Remix.run Logo
jmward01 16 hours ago

It hasn't actually always been the case and the real issue is the false advertising that you actually have equity. If my equity of 1% was real then I would get value as the company grew but the reality is that options/shares without some sort of exit is worth 0. Founders and the C suite often (always now?) get 'internal' raises meaning when a new round of funding hits they get to sell but nobody else does. This, to me, completely destroys the concept that equity is an incentive to build the company and means it should -never- be used as part of a hiring pitch since the people pitching it, founders and the upper management, obviously don't believe in it themselves. If you really want to see if the leadership believes in the junk they are telling you then ask them to put in writing that internal raises are available to all at the same percentages or they are available to nobody.

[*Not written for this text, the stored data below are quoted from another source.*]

(** X21.  With descriptions fetched and no lookup pending at the start,
    when a page is handled up to the join, every managed policy the page
    added to the snapshot has, when [populateIamData] returns, the
    description its own lookup returned, whatever the order in which the
    lookups finished. *)
Theorem policy_descriptions_written resp a a1 :
  (forall ls, Permutation (completion_order ls) ls) ->
  SkipFetchingPolicyAndRoleDescriptions a = false ->
  descriptionFetchWaitGroup a = [] ->
  populateIamData_pages resp a = Ok (None, a1) ->
  let policyTags :=
    fst (getMultiplePolicyTags (map ManagedPolicyDetail_Arn (Policies resp))) in
  exists r a' new,
    populateIamData resp a = Ok (r, a') /\
    AccountData_Policies (data a') = AccountData_Policies (data a) ++ new /\
    Forall2 (fun ptr policyResp =>
               exists p,
                 policyStore a' !! ptr = Some p /\
                 Policy_iamService p =
                   {| Name := ManagedPolicyDetail_PolicyName policyResp;
                      Path := ManagedPolicyDetail_Path policyResp |} /\
                 Policy_Description p =
                   fst (getPolicyDescription (ManagedPolicyDetail_Arn policyResp)))
      new (List.filter (passes_both a policyTags) (Policies resp)).
Proof.
  intros Hperm Hskip Hwg Hpages policyTags.
  pose proof (populateIamData_join resp a a1 Hpages) as Hjoin. cbv zeta in Hjoin.
  destruct (populateIamData_pages_split resp a a1 Hpages)
    as (ar & rl & (Hs & Hst & Hpol & _) & Hwr & Hrl & Hloop).
  fold policyTags in Hloop.
  assert (SkipFetchingPolicyAndRoleDescriptions ar = false) as Hskipr.
  { destruct Hs as (-> & _). exact Hskip. }
  destruct (policies_loop_lookups _ _ _ _ Hloop Hskipr) as (ls & new & Hw & _ & Hp & Hall).
  destruct (policies_loop _ _ _ _ Hloop) as (_ & _ & _ & _ & (new' & Hp' & Hall') & _).
  assert (new' = new) as ->.
  { rewrite Hp in Hp'. now apply app_inv_head in Hp'. }
  set (order := completion_order (descriptionFetchWaitGroup a1)) in *.
  assert (Permutation order (rl ++ ls)) as Horder.
  { unfold order. rewrite Hperm, Hw, Hwr, Hwg. reflexivity. }
  destruct (run_lookups_frame order a1) as (_ & Hd & _).
  eexists _, _, new. split; [exact Hjoin |].
  simpl. rewrite Hd, Hp, Hpol. split; [reflexivity |].
  assert (forall pr, passes_both ar policyTags pr = passes_both a policyTags pr) as Hb.
  { intros pr. unfold passes_both, second_pass_skips, first_pass_skips.
    now rewrite !(isSkippableManagedResource_settings a ar). }
  rewrite (filter_ext _ (passes_both a policyTags)) in Hall by exact Hb.
  rewrite (filter_ext _ (passes_both a policyTags)) in Hall' by exact Hb.
  clear Hp Hp' Hjoin.
  induction Hall as [|ptr pr new prs [_ Hwrites] _ IH]; inversion Hall'
    as [|? ? ? ? (p & Hptr & Hbuilt) Hrest]; subst; constructor; auto.
  destruct (run_lookups_description order a1 ptr p Hptr) as (p' & Hp' & Hdesc & Hname).
  exists p'. split; [exact Hp' |]. split.
  - rewrite Hname. apply Hbuilt.
  - rewrite Hdesc.
    assert (description_writes ptr order
            = [fst (getPolicyDescription (ManagedPolicyDetail_Arn pr))]) as ->.
    { apply Permutation_singleton_r.
      unfold description_writes at 1. rewrite Horder.
      fold (description_writes ptr (rl ++ ls)).
      rewrite description_writes_app, Hwrites.
      rewrite description_writes_none; [reflexivity |].
      eapply Forall_impl; [exact Hrl |]. intros l Hl t Ht. congruence. }
    reflexivity.
Qed.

imtringued 3 hours ago | parent [-]

Honestly the dilution thing never made much sense. It's penny pinching your most important employees.

If you don't want your employees holding shares, then tell them to sell their shares during the seed rounds where you will give them a chance to liquidate and renegotiate the shares allocation. Your employees now have a strong incentive to make it to the next seed round and the bigger the round the better.

The current system appears to be suboptimal for both parties. Employees receive options as replacement for a lower salary, but the founders don't actually want to give up control over the company. This means you now have the worst of both worlds. The employees know they will get shafted and value the options at zero, which kills the productivity incentive. The founders have given away options for nothing and now need to engineer a situation where the options are as valuable as the employees think they are.